- INPUT MATERIAL
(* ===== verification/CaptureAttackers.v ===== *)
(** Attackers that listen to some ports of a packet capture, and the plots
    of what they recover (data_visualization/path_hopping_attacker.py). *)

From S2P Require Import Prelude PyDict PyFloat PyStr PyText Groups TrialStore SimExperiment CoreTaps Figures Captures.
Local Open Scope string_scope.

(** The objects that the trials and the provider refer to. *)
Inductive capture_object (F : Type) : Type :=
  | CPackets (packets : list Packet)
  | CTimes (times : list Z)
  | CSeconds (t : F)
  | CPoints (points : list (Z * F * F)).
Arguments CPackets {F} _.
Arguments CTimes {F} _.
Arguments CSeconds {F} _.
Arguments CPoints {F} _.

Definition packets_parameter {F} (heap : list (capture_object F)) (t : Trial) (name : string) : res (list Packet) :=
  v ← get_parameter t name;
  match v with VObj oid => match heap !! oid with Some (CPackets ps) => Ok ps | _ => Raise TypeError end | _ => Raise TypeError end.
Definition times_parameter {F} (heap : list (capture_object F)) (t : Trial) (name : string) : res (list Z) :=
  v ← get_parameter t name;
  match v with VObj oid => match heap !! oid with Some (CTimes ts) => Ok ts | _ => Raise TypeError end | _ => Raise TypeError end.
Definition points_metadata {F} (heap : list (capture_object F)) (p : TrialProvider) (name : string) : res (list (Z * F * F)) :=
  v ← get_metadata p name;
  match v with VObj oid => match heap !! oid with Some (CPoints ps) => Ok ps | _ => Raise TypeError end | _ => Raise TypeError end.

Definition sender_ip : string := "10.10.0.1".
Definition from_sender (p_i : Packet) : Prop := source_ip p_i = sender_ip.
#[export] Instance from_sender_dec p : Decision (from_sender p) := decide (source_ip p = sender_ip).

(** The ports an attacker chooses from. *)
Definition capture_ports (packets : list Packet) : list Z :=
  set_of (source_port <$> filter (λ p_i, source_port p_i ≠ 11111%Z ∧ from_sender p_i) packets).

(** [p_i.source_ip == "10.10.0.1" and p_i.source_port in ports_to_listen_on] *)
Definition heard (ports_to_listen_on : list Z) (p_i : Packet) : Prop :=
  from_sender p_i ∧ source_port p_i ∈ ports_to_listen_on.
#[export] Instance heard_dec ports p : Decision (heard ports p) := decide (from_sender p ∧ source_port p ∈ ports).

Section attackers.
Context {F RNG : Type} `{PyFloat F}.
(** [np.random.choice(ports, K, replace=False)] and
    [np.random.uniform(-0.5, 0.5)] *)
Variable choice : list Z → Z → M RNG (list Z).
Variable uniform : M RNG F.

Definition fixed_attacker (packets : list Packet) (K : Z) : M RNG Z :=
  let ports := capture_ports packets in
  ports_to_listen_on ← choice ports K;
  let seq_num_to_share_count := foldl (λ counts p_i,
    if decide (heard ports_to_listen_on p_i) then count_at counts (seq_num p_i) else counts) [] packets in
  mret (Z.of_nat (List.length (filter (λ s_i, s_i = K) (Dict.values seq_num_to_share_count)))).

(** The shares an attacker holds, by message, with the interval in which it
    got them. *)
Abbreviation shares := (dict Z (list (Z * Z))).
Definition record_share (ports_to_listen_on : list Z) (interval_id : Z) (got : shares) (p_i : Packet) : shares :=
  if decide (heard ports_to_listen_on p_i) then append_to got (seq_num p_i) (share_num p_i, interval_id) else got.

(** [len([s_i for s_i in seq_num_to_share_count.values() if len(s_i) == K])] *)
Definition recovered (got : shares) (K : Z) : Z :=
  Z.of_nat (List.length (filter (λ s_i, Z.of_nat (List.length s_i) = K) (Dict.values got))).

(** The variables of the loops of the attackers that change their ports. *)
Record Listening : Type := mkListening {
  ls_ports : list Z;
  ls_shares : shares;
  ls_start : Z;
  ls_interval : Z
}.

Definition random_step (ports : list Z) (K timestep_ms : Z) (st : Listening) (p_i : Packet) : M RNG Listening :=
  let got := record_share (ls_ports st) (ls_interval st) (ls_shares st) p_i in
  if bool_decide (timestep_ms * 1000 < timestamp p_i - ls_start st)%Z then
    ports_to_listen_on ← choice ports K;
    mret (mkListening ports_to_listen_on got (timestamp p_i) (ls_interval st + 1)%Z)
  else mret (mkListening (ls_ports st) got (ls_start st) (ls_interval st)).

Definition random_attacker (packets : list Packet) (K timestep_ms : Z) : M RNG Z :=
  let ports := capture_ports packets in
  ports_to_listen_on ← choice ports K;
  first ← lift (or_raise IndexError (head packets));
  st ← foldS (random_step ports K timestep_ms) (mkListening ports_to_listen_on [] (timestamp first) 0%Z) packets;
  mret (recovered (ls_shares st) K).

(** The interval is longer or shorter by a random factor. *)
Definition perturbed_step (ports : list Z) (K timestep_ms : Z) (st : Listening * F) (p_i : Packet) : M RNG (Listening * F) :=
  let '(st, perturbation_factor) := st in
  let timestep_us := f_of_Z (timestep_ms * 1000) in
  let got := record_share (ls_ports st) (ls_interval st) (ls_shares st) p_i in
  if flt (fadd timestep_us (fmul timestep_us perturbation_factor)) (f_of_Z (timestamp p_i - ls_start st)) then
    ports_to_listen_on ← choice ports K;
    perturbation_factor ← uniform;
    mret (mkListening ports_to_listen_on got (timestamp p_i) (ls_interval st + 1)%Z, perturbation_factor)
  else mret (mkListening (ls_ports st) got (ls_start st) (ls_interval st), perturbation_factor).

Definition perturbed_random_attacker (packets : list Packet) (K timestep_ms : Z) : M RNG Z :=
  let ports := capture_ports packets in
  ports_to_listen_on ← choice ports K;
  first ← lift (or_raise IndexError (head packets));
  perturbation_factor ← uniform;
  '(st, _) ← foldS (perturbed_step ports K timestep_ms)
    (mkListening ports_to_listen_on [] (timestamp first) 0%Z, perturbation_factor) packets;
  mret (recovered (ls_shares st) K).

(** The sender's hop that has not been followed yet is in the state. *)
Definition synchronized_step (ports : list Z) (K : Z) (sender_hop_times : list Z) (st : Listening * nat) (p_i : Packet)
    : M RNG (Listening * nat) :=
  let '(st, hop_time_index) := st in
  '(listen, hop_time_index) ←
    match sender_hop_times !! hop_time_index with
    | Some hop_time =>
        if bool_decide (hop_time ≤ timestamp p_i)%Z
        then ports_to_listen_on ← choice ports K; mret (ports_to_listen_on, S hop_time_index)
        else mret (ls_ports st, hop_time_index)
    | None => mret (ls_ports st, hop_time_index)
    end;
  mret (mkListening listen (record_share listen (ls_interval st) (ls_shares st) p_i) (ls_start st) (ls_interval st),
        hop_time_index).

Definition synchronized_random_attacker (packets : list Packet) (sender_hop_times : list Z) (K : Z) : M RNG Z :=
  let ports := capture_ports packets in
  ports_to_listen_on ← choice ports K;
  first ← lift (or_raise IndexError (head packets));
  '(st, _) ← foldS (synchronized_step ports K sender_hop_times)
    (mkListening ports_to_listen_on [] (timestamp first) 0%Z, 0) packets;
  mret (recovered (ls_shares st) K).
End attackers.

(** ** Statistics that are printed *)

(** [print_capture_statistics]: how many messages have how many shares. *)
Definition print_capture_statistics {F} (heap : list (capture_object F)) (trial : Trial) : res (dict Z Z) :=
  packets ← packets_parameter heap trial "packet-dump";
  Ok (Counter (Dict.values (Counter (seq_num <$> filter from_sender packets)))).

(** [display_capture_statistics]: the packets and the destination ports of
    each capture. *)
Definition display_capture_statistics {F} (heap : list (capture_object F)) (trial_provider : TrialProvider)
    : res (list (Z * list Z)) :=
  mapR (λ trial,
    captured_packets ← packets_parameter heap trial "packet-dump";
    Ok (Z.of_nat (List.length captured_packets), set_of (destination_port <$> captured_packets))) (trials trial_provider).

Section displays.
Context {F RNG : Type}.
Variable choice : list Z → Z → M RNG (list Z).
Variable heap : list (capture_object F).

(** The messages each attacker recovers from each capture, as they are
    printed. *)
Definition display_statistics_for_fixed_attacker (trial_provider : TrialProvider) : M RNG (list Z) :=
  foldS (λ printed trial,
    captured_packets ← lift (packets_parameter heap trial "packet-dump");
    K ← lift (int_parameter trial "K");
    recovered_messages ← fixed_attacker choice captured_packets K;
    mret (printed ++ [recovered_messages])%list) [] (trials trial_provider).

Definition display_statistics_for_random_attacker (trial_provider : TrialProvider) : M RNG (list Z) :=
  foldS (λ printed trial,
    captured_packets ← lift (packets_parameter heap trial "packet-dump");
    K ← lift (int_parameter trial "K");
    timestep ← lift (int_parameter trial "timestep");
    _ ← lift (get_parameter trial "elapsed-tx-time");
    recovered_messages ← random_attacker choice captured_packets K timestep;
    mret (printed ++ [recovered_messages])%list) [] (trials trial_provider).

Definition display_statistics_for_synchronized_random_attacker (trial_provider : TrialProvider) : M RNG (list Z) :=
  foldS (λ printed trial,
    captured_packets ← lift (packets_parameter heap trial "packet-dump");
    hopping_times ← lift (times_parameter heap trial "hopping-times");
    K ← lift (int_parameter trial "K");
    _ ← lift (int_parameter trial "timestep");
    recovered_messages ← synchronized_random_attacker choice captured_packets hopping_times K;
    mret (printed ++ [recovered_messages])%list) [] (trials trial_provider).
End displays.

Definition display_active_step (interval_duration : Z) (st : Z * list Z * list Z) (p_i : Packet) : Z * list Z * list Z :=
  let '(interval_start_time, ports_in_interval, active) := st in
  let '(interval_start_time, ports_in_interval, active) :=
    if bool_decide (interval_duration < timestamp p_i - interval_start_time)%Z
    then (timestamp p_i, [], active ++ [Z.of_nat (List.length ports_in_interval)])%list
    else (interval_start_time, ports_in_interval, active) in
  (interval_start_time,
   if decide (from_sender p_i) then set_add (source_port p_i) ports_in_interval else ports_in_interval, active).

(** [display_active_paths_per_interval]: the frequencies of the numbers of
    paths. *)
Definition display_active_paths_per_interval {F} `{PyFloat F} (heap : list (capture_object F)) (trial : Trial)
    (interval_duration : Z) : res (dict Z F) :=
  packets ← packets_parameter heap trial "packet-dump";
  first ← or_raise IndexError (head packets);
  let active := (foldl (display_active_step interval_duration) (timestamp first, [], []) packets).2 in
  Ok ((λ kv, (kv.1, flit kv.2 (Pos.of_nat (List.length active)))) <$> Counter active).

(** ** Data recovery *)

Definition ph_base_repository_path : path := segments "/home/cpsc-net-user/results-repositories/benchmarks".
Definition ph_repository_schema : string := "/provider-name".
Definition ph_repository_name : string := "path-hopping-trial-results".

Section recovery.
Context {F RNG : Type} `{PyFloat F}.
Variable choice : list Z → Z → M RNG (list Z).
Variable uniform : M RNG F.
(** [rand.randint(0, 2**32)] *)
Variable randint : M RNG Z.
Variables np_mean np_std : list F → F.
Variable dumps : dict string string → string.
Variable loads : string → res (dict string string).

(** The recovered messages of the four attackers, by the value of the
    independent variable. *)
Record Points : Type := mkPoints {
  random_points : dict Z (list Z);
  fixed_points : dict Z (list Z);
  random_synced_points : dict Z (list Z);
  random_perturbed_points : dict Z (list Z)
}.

- REQUIRED WORK
Count each line above where the string "with" occurs. Give the number only.

- ANSWER SPACE
5